Line by line, retype the material below exactly, from its first line up to and including the one holding "(at level 20, m".

— SOURCE INFORMATION —
============================================================
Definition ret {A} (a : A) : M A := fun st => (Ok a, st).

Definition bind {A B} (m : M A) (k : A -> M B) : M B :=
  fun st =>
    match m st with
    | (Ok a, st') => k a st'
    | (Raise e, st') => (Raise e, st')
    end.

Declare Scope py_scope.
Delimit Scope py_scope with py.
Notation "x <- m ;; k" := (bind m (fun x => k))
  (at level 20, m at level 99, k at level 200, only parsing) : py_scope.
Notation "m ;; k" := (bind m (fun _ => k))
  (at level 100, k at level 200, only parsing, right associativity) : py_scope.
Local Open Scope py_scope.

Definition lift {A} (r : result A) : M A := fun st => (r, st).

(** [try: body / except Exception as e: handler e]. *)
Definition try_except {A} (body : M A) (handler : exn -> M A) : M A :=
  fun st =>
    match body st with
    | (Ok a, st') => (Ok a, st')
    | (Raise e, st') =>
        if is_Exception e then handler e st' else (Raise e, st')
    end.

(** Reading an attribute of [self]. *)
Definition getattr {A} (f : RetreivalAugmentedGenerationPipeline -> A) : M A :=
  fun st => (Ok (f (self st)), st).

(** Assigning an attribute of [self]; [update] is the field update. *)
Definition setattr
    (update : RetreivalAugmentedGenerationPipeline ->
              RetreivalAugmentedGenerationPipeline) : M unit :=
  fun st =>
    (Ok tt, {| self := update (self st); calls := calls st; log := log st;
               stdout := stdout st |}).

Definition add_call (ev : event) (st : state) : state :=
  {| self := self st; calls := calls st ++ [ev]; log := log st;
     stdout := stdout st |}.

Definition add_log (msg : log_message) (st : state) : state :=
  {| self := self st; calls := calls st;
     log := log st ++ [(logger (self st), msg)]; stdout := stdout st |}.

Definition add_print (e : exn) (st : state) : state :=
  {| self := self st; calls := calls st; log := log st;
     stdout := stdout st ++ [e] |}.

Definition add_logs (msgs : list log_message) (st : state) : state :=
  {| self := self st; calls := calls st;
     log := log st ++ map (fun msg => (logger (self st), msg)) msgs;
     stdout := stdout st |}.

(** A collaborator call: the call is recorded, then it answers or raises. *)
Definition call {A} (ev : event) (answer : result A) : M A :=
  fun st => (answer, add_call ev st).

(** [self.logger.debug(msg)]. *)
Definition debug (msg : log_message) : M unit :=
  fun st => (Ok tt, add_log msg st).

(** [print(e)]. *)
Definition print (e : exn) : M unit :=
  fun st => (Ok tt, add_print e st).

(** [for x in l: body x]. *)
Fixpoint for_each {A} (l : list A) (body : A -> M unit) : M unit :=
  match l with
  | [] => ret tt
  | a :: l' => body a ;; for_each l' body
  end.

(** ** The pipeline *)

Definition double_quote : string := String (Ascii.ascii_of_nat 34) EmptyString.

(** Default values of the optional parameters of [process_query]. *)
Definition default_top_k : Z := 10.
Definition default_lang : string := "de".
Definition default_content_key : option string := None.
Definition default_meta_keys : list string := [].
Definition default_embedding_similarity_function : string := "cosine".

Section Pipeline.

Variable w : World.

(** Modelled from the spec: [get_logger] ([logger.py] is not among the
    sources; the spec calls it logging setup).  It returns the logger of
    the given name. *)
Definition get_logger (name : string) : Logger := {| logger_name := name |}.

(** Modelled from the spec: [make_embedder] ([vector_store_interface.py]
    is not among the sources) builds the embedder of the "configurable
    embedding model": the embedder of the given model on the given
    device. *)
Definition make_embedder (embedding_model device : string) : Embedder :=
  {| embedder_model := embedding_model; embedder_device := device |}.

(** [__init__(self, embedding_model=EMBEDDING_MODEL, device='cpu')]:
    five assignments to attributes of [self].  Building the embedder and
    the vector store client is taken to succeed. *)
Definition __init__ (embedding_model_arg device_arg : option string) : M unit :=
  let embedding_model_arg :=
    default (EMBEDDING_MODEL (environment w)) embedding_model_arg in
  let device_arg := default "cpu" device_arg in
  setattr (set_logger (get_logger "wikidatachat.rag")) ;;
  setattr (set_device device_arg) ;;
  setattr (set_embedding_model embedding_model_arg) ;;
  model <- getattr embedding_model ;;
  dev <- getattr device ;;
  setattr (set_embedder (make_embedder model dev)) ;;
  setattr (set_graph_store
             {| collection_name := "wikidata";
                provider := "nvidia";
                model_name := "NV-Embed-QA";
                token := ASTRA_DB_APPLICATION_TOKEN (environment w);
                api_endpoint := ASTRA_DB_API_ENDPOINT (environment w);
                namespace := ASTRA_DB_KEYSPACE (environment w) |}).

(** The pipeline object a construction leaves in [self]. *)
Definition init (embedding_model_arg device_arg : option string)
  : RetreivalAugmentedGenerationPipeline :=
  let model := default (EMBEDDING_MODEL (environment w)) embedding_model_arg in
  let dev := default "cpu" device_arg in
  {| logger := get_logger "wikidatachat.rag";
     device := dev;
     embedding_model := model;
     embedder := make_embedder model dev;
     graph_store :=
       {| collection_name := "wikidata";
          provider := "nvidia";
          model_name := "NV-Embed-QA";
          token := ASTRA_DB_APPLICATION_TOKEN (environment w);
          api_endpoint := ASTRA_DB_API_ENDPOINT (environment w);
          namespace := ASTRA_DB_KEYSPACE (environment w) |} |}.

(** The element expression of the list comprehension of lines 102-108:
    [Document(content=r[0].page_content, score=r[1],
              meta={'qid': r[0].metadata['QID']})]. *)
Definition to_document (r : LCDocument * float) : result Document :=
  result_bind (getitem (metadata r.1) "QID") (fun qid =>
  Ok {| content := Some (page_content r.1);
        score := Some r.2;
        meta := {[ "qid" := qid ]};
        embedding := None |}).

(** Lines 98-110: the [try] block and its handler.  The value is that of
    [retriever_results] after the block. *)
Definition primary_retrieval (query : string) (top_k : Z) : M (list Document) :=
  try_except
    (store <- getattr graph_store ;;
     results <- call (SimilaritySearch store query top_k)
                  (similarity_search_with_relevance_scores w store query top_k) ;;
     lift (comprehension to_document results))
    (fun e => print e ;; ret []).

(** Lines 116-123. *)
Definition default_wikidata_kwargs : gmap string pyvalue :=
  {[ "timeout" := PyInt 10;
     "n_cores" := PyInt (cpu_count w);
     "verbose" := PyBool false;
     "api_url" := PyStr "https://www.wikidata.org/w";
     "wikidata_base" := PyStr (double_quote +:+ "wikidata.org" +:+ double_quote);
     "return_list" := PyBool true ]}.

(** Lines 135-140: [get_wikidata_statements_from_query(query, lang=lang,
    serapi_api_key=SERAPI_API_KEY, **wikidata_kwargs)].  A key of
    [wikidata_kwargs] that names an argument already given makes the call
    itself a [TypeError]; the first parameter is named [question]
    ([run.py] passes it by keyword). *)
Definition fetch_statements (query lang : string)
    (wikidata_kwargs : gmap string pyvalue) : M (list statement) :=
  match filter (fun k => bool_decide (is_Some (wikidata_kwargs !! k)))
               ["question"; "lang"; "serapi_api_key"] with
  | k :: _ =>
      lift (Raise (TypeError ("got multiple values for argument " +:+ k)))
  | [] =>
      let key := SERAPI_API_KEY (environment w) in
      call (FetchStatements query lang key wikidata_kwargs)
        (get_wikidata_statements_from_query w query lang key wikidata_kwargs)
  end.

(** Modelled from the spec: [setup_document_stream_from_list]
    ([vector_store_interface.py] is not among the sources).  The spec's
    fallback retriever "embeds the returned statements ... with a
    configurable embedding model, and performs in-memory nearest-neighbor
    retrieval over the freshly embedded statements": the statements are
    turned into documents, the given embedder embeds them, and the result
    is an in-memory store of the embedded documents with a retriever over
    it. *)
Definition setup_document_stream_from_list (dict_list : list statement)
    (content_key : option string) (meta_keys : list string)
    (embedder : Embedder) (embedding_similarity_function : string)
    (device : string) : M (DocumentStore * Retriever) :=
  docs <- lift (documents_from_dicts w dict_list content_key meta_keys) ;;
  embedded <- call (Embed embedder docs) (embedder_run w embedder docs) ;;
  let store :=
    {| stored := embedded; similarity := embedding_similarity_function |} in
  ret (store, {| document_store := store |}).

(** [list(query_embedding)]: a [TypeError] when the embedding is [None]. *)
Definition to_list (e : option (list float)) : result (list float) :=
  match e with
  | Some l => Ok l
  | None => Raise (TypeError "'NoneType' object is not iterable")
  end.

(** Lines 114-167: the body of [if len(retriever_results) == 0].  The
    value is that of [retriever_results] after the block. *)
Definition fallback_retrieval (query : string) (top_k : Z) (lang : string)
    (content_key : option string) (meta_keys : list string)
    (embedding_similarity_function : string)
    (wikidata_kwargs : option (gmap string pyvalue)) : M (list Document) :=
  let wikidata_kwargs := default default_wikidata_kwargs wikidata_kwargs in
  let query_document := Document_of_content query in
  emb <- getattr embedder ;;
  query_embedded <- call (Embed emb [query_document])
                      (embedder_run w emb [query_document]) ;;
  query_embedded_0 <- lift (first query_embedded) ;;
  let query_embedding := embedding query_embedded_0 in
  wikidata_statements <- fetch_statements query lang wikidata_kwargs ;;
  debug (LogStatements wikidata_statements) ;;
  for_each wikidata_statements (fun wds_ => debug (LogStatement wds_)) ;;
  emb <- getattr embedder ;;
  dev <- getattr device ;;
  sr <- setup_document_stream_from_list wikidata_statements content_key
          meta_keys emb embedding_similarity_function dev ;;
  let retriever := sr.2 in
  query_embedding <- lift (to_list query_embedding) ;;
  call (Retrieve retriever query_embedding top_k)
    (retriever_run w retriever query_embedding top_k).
============================================================
— ANSWER TO THIS PROBLEM —
Definition ret {A} (a : A) : M A := fun st => (Ok a, st).

Definition bind {A B} (m : M A) (k : A -> M B) : M B :=
  fun st =>
    match m st with
    | (Ok a, st') => k a st'
    | (Raise e, st') => (Raise e, st')
    end.

Declare Scope py_scope.
Delimit Scope py_scope with py.
Notation "x <- m ;; k" := (bind m (fun x => k))
  (at level 20, m at level 99, k at level 200, only parsing) : py_scope.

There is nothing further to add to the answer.